SIGAR’s assertions were largely dismissed by USAID, which argued auditors completely overlooked an intermediary office funded by international donors and designed to ensure aid reaches the right hands. That office, the Grants and Contract Management Unit, oversees and handles all of USAID’s funding to the health ministry, meaning no money passes through the systems found to be deficient, according to USAID’s written responses to the report.
“There are inherent risks involved in what we do, and that includes government-to-government activities, but there is clear evidence that extensive measures taken by USAID to safeguard taxpayer resources have been successful and have resulted in a low risk of misuse of funds,” the aid agency said in a summary of its objections to the report.

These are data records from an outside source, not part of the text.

(** * Session and subscription manager of the market-data terminal

    A shallow embedding of [src/app/page.tsx]: the WebSocket handlers
    ([onopen], [onmessage], [onerror], [onclose]), the commands
    ([connectWebSocket], [disconnectWebSocket], [sendLogin], [sendLogout],
    [subscribeToken], [unsubscribeToken]), the persistence effects, and the
    buttons that gate the commands.  Every handler runs to completion; the
    state updates it queues are applied when it returns, and the effects whose
    dependencies changed run right after. *)

From Stdlib Require Import PrimFloat Ascii String.
From stdpp Require Import gmap strings list fin_maps.

Set Warnings "-register-all,-inexact-float".
Set Default Proof Using "Type".

Local Open Scope string_scope.

(** ** Enumerations of the source *)

Inductive WSStatus := connected | disconnected | error.
Inductive MessageType := msg_sent | msg_received | msg_error | msg_success | msg_info.
Inductive StreamingType := ltpinfo | marketPicture | login | logout.
Inductive RequestType := subscribe | unsubscribe.
(** [WebSocket.readyState] *)
Inductive ReadyState := CONNECTING | OPEN | CLOSING | CLOSED.

#[global] Instance WSStatus_eq_dec : EqDecision WSStatus.
Proof. solve_decision. Defined.
#[global] Instance StreamingType_eq_dec : EqDecision StreamingType.
Proof. solve_decision. Defined.
#[global] Instance RequestType_eq_dec : EqDecision RequestType.
Proof. solve_decision. Defined.
#[global] Instance ReadyState_eq_dec : EqDecision ReadyState.
Proof. solve_decision. Defined.

(** The text a streaming type has inside a template string or on the wire. *)
Definition StreamingType_text (t : StreamingType) : string :=
  match t with
  | ltpinfo => "ltpinfo"
  | marketPicture => "marketPicture"
  | login => "login"
  | logout => "logout"
  end.

(** [STORAGE_KEYS] *)
Module STORAGE_KEYS.
Definition subscriptions : string := "stockBroker_subscriptions".
Definition credentials : string := "stockBroker_credentials".
Definition wasLoggedIn : string := "stockBroker_wasLoggedIn".
End STORAGE_KEYS.

Record SubscribedToken := { token : string; type : StreamingType }.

Citing USAID’s own damning audit of the ministry’s financial systems, SIGAR accused the aid agency of failing to ensure the PCH program has the proper safeguards in its audits, budgets, accounting and procurement practices.
“In SIGAR’s view, USAID’s decision to continue disbursing funds to the MoPH with little to no assurance that these funds are safeguarded from waste, fraud, and abuse raises serious concerns about the integrity of the PCH program,” the report’s authors concluded.
But according to the aid agency, the independent GCMU processes, verifies and validates all international aid to the ministry, making concerns about the financial systems moot. The agency insisted it won’t provide any direct aid until problems with the ministry’s internal practices are fixed.
SIGAR also alleged that USAID failed to independently verify the ministry’s cost estimate for the PCH program. The audit also found that of the $190 million already obligated, only $127 million had been spent, leaving $63 million in potential excess obligations.
That assertion was also disputed by USAID, which said it completed detailed cost estimates.
Despite not offering evidence of any abuse of the funding, the report recommended that USAID stop providing funds to the PCH program until cost estimates are validated, as well as make future funding contingent on fixing the problems in financial tracking a the Afghan Ministry of Public Health. The authors also called on USAID to ensure that the funds that have been spent were disbursed properly.
USAID officials rejected the first two recommendations outright, saying they would not stop vital health care funding based on what they see as erroneous conclusions. They agreed to the final recommendation, but said they had already ensured that the money was spent appropriately and any excess funds will be returned closer to the end of the project.